WHAT THE TASK ASKS.
Would you print the full listing word for word?

RECORDS SUPPLIED.

Lemma setKey_ok st c k j t id : Sim settled st c -> aargs c !! j = Some (t, Own) -> argv st !! j = Some id ->
  wp (setKey now k id) (fun _ st' => Sim settled st' (with_kv (with_args c (<[j := (t, Used)]> (aargs c))) (<[k := (VStr t, None)]> (kv c)))) st.
Proof.
  intros HS0 Ej Ea0. unfold setKey. eapply wp_step; [apply lookupKeyWrite_ok; [apply mild_settled|done]|]. cbn beta. intros r st1 (HS & (Ea & _ & _) & Ek & Hr).
  rewrite <- Ea in Ea0. clear Ea. rename Ea0 into Ea. destruct (own_arg_facts _ st1 c j t id HS Ej Ea) as (Ht & Hl & H1 & Hu & Hnd). pose proof (Sim_mark _ st1 c j t Own HS Ej) as HM. set (c1 := with_args c _) in *.
  assert (exists e, wp (match r with None => dbAdd k id | Some _ => dbOverwrite k id end) (fun _ st' => Sim (bump id (-1) settled) st' (with_kv c1 (<[k := (VStr t, e)]> (kv c1))) /\ live st' id) st1) as (e & Hw).
  { assert (forall st', Sim (bump id (-1) settled) st' (with_kv c1 (<[k := (VStr t, None)]> (kv c1))) -> argv st' = argv st1 -> live st' id) as Hlive by (intros st' HS' E; eapply (argv_live st' _ j); [apply HS'|congruence]).
    destruct r as [old|].
    - destruct (kv c !! k) as [[x0 e]|] eqn:Ev; [|by destruct Hr]. exists e. eapply wp_mono; [apply (dbOverwrite_ok settled st1 c1 k id (VStr t) old x0 e HM Ek Ev)|].
      + done.
      + done.
      + done.
      + intros n ->. split; [unfold settled; lia|]. intros ->. by destruct (Hnd k Ek).
      + cbn beta. intros _ st' (HS' & h & -> & _). split; [done|]. eapply (argv_live _ _ j); [apply HS'|done].
    - exists None. eapply wp_mono; [apply (dbAdd_ok settled st1 c1 k id (VStr t) HM Ek)|].
      + done.
      + done.
      + done.
      + cbn beta. intros _ st' (HS' & ->). split; [done|]. by apply Hlive. }
  eapply wp_step; [exact Hw|]. cbn beta. intros _ st2 [HS2 Hl2]. eapply wp_step; [apply incr_sim; [exact HS2|done|]|].
  - intros n ->. unfold bump, settled. rewrite one_same. lia.
  - cbn beta. intros _ st3 (HS3 & _). apply Sim_ext_settled in HS3; [|done]. eapply wp_step; [eapply removeExpire_ok; [exact HS3|apply lookup_insert_eq]|]. cbn beta. intros b st4 (HS4 & _ & _). apply wp_ret.
    cbn in HS4. by rewrite insert_insert_eq in HS4.
Qed.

OUTPUT OF THE EXERCISE.
Lemma setKey_ok st c k j t id : Sim settled st c -> aargs c !! j = Some (t, Own) -> argv st !! j = Some id ->
  wp (setKey now k id) (fun _ st' => Sim settled st' (with_kv (with_args c (<[j := (t, Used)]> (aargs c))) (<[k := (VStr t, None)]> (kv c)))) st.
Proof.
  intros HS0 Ej Ea0. unfold setKey. eapply wp_step; [apply lookupKeyWrite_ok; [apply mild_settled|done]|]. cbn beta. intros r st1 (HS & (Ea & _ & _) & Ek & Hr).
  rewrite <- Ea in Ea0. clear Ea. rename Ea0 into Ea. destruct (own_arg_facts _ st1 c j t id HS Ej Ea) as (Ht & Hl & H1 & Hu & Hnd). pose proof (Sim_mark _ st1 c j t Own HS Ej) as HM. set (c1 := with_args c _) in *.
  assert (exists e, wp (match r with None => dbAdd k id | Some _ => dbOverwrite k id end) (fun _ st' => Sim (bump id (-1) settled) st' (with_kv c1 (<[k := (VStr t, e)]> (kv c1))) /\ live st' id) st1) as (e & Hw).
  { assert (forall st', Sim (bump id (-1) settled) st' (with_kv c1 (<[k := (VStr t, None)]> (kv c1))) -> argv st' = argv st1 -> live st' id) as Hlive by (intros st' HS' E; eapply (argv_live st' _ j); [apply HS'|congruence]).
    destruct r as [old|].
    - destruct (kv c !! k) as [[x0 e]|] eqn:Ev; [|by destruct Hr]. exists e. eapply wp_mono; [apply (dbOverwrite_ok settled st1 c1 k id (VStr t) old x0 e HM Ek Ev)|].
      + done.
      + done.
      + done.
      + intros n ->. split; [unfold settled; lia|]. intros ->. by destruct (Hnd k Ek).
      + cbn beta. intros _ st' (HS' & h & -> & _). split; [done|]. eapply (argv_live _ _ j); [apply HS'|done].
    - exists None. eapply wp_mono; [apply (dbAdd_ok settled st1 c1 k id (VStr t) HM Ek)|].
      + done.
      + done.
      + done.
      + cbn beta. intros _ st' (HS' & ->). split; [done|]. by apply Hlive. }
  eapply wp_step; [exact Hw|]. cbn beta. intros _ st2 [HS2 Hl2]. eapply wp_step; [apply incr_sim; [exact HS2|done|]|].
  - intros n ->. unfold bump, settled. rewrite one_same. lia.
  - cbn beta. intros _ st3 (HS3 & _). apply Sim_ext_settled in HS3; [|done]. eapply wp_step; [eapply removeExpire_ok; [exact HS3|apply lookup_insert_eq]|]. cbn beta. intros b st4 (HS4 & _ & _). apply wp_ret.
    cbn in HS4. by rewrite insert_insert_eq in HS4.
Qed.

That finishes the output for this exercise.